More than 20 years on, a lot has changed. A flawed human being who arouses intense feelings from friends and foes alike, Hanson has been through some turbulent times.

A gang-up by the major parties ensured she lost her parliamentary seat in 1998, despite winning the biggest share of the vote. She was later expelled from the party she founded and was imprisoned for electoral fraud, although her conviction was quashed on appeal.

Subsequent attempts to revive her political career were dogged by conflict and controversy, but in 2013 she was reconciled with One Nation and by 2016 she was back in Canberra as a senator for her home state. 

One thing that hasn’t changed in all that time is the Australian media’s visceral loathing for her. While Hanson remained in the political wilderness she could be treated with lofty disdain. But with her return to the corridors of power, elements of the media seem to be back in “Get Hanson” mode.
Evidence of this is a recent book called Hoodwinked: How Pauline Hanson Fooled a Nation, by Canberra press gallery doyenne Kerry-Anne Walsh.

If that name rings a bell with some readers, it’s probably because Walsh is a regular Friday morning commentator on Radio New Zealand’s Morning Report. But judging by reviews of her new book, Walsh – who previously wrote an overwrought and highly partisan account of how former Australian Labor prime minister Julia Gillard was supposedly shafted – has done nothing to erase doubts about her ability to comment impartially on Australian politics. 

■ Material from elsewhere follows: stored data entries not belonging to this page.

(** The store with what the process supplies: the [n]-th identifier
    [randomUUID()] returns and the [n]-th time [new Date()] reads, with the
    number of each drawn so far. Nothing is assumed of either stream. *)
Record World : Type := {
  this : MemStorage;
  uuid_stream : nat → string;
  uuid_drawn : nat;
  clock_stream : nat → Z;
  clock_drawn : nat;
}.

Definition boot (uuid : nat → string) (clock : nat → Z) : World :=
  {| this := new_MemStorage; uuid_stream := uuid; uuid_drawn := 0;
     clock_stream := clock; clock_drawn := 0 |}.

(** A method body: it returns or throws, and leaves a world behind. *)
Definition M (A : Type) : Type := World → Result A * World.

#[global] Instance M_ret : MRet M := λ A a w, (Ok a, w).
#[global] Instance M_bind : MBind M := λ A B f m w,
  match m w with
  | (Ok a, w') => f a w'
  | (Throw e, w') => (Throw e, w')
  end.

Definition throw {A} (e : Exn) : M A := λ w, (Throw e, w).

Definition lift {A} (r : Result A) : M A := λ w, (r, w).

Definition randomUUID : M string := λ w,
  (Ok (uuid_stream w (uuid_drawn w)),
   {| this := this w; uuid_stream := uuid_stream w; uuid_drawn := S (uuid_drawn w);
      clock_stream := clock_stream w; clock_drawn := clock_drawn w |}).

Definition new_Date : M value := λ w,
  (Ok (VDate (clock_stream w (clock_drawn w))),
   {| this := this w; uuid_stream := uuid_stream w; uuid_drawn := uuid_drawn w;
      clock_stream := clock_stream w; clock_drawn := S (clock_drawn w) |}).

(** [this.field] *)
Definition read {A} (field : MemStorage → A) : M A := λ w, (Ok (field (this w)), w).

Definition update (f : MemStorage → MemStorage) : M unit := λ w,
  (Ok tt,
   {| this := f (this w); uuid_stream := uuid_stream w; uuid_drawn := uuid_drawn w;
      clock_stream := clock_stream w; clock_drawn := clock_drawn w |}).

(** [this.users.set(id, v)] and its nine siblings. *)
Definition users_set (id : string) (v : obj) : M unit :=
  update (λ s,
    {| users := Map_set id v (users s); organizations := organizations s;
       donations := donations s; requests := requests s; activities := activities s;
       volunteerRegistrations := volunteerRegistrations s; matches := matches s;
       activityFeed := activityFeed s; payments := payments s;
       notifications := notifications s |}).

Definition organizations_set (id : string) (v : obj) : M unit :=
  update (λ s,
    {| users := users s; organizations := Map_set id v (organizations s);
       donations := donations s; requests := requests s; activities := activities s;
       volunteerRegistrations := volunteerRegistrations s; matches := matches s;
       activityFeed := activityFeed s; payments := payments s;
       notifications := notifications s |}).

Definition donations_set (id : string) (v : obj) : M unit :=
  update (λ s,
    {| users := users s; organizations := organizations s;
       donations := Map_set id v (donations s); requests := requests s;
       activities := activities s;
       volunteerRegistrations := volunteerRegistrations s; matches := matches s;
       activityFeed := activityFeed s; payments := payments s;
       notifications := notifications s |}).

Definition requests_set (id : string) (v : obj) : M unit :=
  update (λ s,
    {| users := users s; organizations := organizations s; donations := donations s;
       requests := Map_set id v (requests s); activities := activities s;
       volunteerRegistrations := volunteerRegistrations s; matches := matches s;
       activityFeed := activityFeed s; payments := payments s;
       notifications := notifications s |}).

Definition activities_set (id : string) (v : obj) : M unit :=
  update (λ s,
    {| users := users s; organizations := organizations s; donations := donations s;
       requests := requests s; activities := Map_set id v (activities s);
       volunteerRegistrations := volunteerRegistrations s; matches := matches s;
       activityFeed := activityFeed s; payments := payments s;
       notifications := notifications s |}).

Definition volunteerRegistrations_set (id : string) (v : obj) : M unit :=
  update (λ s,
    {| users := users s; organizations := organizations s; donations := donations s;
       requests := requests s; activities := activities s;
       volunteerRegistrations := Map_set id v (volunteerRegistrations s);
       matches := matches s; activityFeed := activityFeed s; payments := payments s;
       notifications := notifications s |}).

Definition matches_set (id : string) (v : obj) : M unit :=
  update (λ s,
    {| users := users s; organizations := organizations s; donations := donations s;
       requests := requests s; activities := activities s;
       volunteerRegistrations := volunteerRegistrations s;
       matches := Map_set id v (matches s); activityFeed := activityFeed s;
       payments := payments s; notifications := notifications s |}).

Definition activityFeed_set (id : string) (v : obj) : M unit :=
  update (λ s,
    {| users := users s; organizations := organizations s; donations := donations s;
       requests := requests s; activities := activities s;
       volunteerRegistrations := volunteerRegistrations s; matches := matches s;
       activityFeed := Map_set id v (activityFeed s); payments := payments s;
       notifications := notifications s |}).

Definition payments_set (id : string) (v : obj) : M unit :=
  update (λ s,
    {| users := users s; organizations := organizations s; donations := donations s;
       requests := requests s; activities := activities s;
       volunteerRegistrations := volunteerRegistrations s; matches := matches s;
       activityFeed := activityFeed s; payments := Map_set id v (payments s);
       notifications := notifications s |}).

Definition notifications_set (id : string) (v : obj) : M unit :=
  update (λ s,
    {| users := users s; organizations := organizations s; donations := donations s;
       requests := requests s; activities := activities s;
       volunteerRegistrations := volunteerRegistrations s; matches := matches s;
       activityFeed := activityFeed s; payments := payments s;
       notifications := Map_set id v (notifications s) |}).

(** [Array.prototype.find] *)
Definition Array_find (p : obj → bool) (l : list obj) : option obj := List.find p l.

(** [(a, b) => b.createdAt.getTime() - a.createdAt.getTime()]. Time values are
    integers of magnitude at most 8.64e15, which doubles hold exactly, and the
    difference of two doubles has the sign of the exact difference: the
    comparator's sign is computed over [Z]. *)
Definition newest_first (a b : obj) : Result Z :=
  tb ← getTime (prop b "createdAt");
  ta ← getTime (prop a "createdAt");
  Ok (tb - ta).

(** [(a, b) => a.startTime.getTime() - b.startTime.getTime()] *)
Definition soonest_first (a b : obj) : Result Z :=
  ta ← getTime (prop a "startTime");
  tb ← getTime (prop b "startTime");
  Ok (ta - tb).

(** ** Arguments typed in [storage.ts] itself *)

(** [{ lat: number; lng: number; radius?: number }] *)
Record GeoQuery : Type := { lat : float; lng : float; radius : option float }.

(** [{ type?: string; location?: ... }] *)
Record DonationFilters : Type := {
  df_type : option string;
  df_location : option GeoQuery;
}.

(** [{ type?: string; urgency?: string; location?: ... }] *)
Record RequestFilters : Type := {
  rf_type : option string;
  rf_urgency : option string;
  rf_location : option GeoQuery;
}.

(** [{ location?: ... }] *)
Record ActivityFilters : Type := { af_location : option GeoQuery }.

(** [if (s) l = l.filter(keep s)] for an optional string [s]: the empty
    string is falsy, like [undefined]. *)
Definition filter_if (s : option string) (keep : string → obj → bool) (l : list obj)
  : list obj :=
  match s with
  | Some t => if truthy (VStr t) then List.filter (keep t) l else l
  | None => l
  end.

(** ** [class MemStorage] *)

Section MemStorage.

(** String conversion of a value that is not a primitive of the first four
    kinds, and the [Math] functions, are the engine's. *)
Variable ToString_other : value → string.
Variables Math_sin Math_cos Math_sqrt : float → float.
Variable Math_atan2 : float → float → float.

Definition ToString (v : value) : string :=
  match v with
  | VStr s => s
  | VUndef => "undefined"
  | VNull => "null"
  | VBool true => "true"
  | VBool false => "false"
  | _ => ToString_other v
  end.

Definition getUser (id : string) : M (option obj) :=
  m ← read users; mret (Map_get id m).

Definition getUserByEmail (email : string) : M (option obj) :=
  m ← read users;
  mret (Array_find (λ user, strict_eq_string (prop user "email") email) (Map_values m)).

Definition createUser (insertUser : obj) : M obj :=
  id ← randomUUID;
  createdAt ← new_Date;
  let user := object [
    ("id", VStr id);
    ("name", prop insertUser "name");
    ("email", prop insertUser "email");
    ("password", prop insertUser "password");
    ("userType", prop insertUser "userType");
    ("phone", nullish (prop insertUser "phone") VNull);
    ("avatar", VNull);
    ("bio", nullish (prop insertUser "bio") VNull);
    ("location", nullish (prop insertUser "location") VNull);
    ("verified", VBool false);
    ("createdAt", createdAt)] in
  users_set id user;;
  mret user.

Definition updateUser (id : string) (userUpdate : obj) : M obj :=
  m ← read users;
  match Map_get id m with
  | None => throw (Error "User not found")
  | Some user =>
      let updatedUser := spread user userUpdate in
      users_set id updatedUser;;
      mret updatedUser
  end.

Definition createOrganization (orgData : obj) : M obj :=
  id ← randomUUID;
  createdAt ← new_Date;
  let organization := object [
    ("id", VStr id);
    ("userId", prop orgData "userId");
    ("name", prop orgData "name");
    ("description", nullish (prop orgData "description") VNull);
    ("website", nullish (prop orgData "website") VNull);
    ("documents", nullish (prop orgData "documents") (VArr []));
    ("verified", VBool false);
    ("createdAt", createdAt);
    ("location", nullish (prop orgData "location") VUndef)] in
  organizations_set id organization;;
  mret organization.

Definition getOrganizationByUserId (userId : string) : M (option obj) :=
  m ← read organizations;
  mret (Array_find (λ org, strict_eq_string (prop org "userId") userId) (Map_values m)).

Definition Math_PI : float := 0x1.921fb54442d18p+1%float.

Definition haversine (lat1 lng1 lat2 lng2 : float) : float :=
  (let toRad := λ x : float, x * Math_PI / 180 in
   let R := 6371 in
   let dLat := toRad (lat2 - lat1) in
   let dLng := toRad (lng2 - lng1) in
   let a := Math_sin (dLat / 2) * Math_sin (dLat / 2) +
            Math_cos (toRad lat1) * Math_cos (toRad lat2) *
            Math_sin (dLng / 2) * Math_sin (dLng / 2) in
   let c := 2 * Math_atan2 (Math_sqrt a) (Math_sqrt (1 - a)) in
   R * c)%float.

(** The callback of the filter in [getOrganizationsByLocation]. *)
Definition within (lat lng radius : float) (org : obj) : bool :=
  let location := prop org "location" in
  if negb (truthy location)
     || negb (is_number (member location "lat"))
     || negb (is_number (member location "lng"))
  then false
  else
    match member location "lat", member location "lng" with
    | VNum org_lat, VNum org_lng =>
        PrimFloat.leb (haversine lat lng org_lat org_lng) radius
    | _, _ => false
    end.

Definition getOrganizationsByLocation (q : GeoQuery) : M (list obj) :=
  let radius := default 10%float (radius q) in
  m ← read organizations;
  mret (List.filter (within (lat q) (lng q) radius) (Map_values m)).

Definition createActivityFeedItem (itemData : obj) : M obj :=
  id ← randomUUID;
  createdAt ← new_Date;
  let item := <["createdAt" := createdAt]> (<["id" := VStr id]> itemData) in
  activityFeed_set id item;;
  mret item.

One review on a left-wing website carrying the imprimatur of the Catholic Jesuit order applauds Walsh for “dismembering” Hanson. The same review, incidentally, continues the relentless disparagement of Hanson’s background as a fish and chip shop proprietor, as if that negates any right she might otherwise have to be taken seriously.

A less admiring review in the Spectator Australia by maverick former ALP leader Mark Latham, who is something of an outsider himself, describes Walsh’s book as 300 pages of non-stop abuse.

Latham says Walsh’s first sentence sets the tone, describing Hanson as looking like “she’d been slapped with something wet and smelly from the old days, when she ran a fish and chippery”.

Ah, there it is again: the fish and chip shop. The Canberra commentariat won’t let anyone forget it. It’s a striking example of how contemptuous some of the media elite have become toward ordinary people.

From what I’ve read of her, I don’t think I like Hanson, but I like media gang-ups even less.

A tough but dispassionate journalistic assessment of Hanson would be entirely legitimate, but Walsh’s book sounds more like a toxic rant. One otherwise sympathetic reviewer described it as “depthless, open loathing”. Not much has changed in 21 years, then.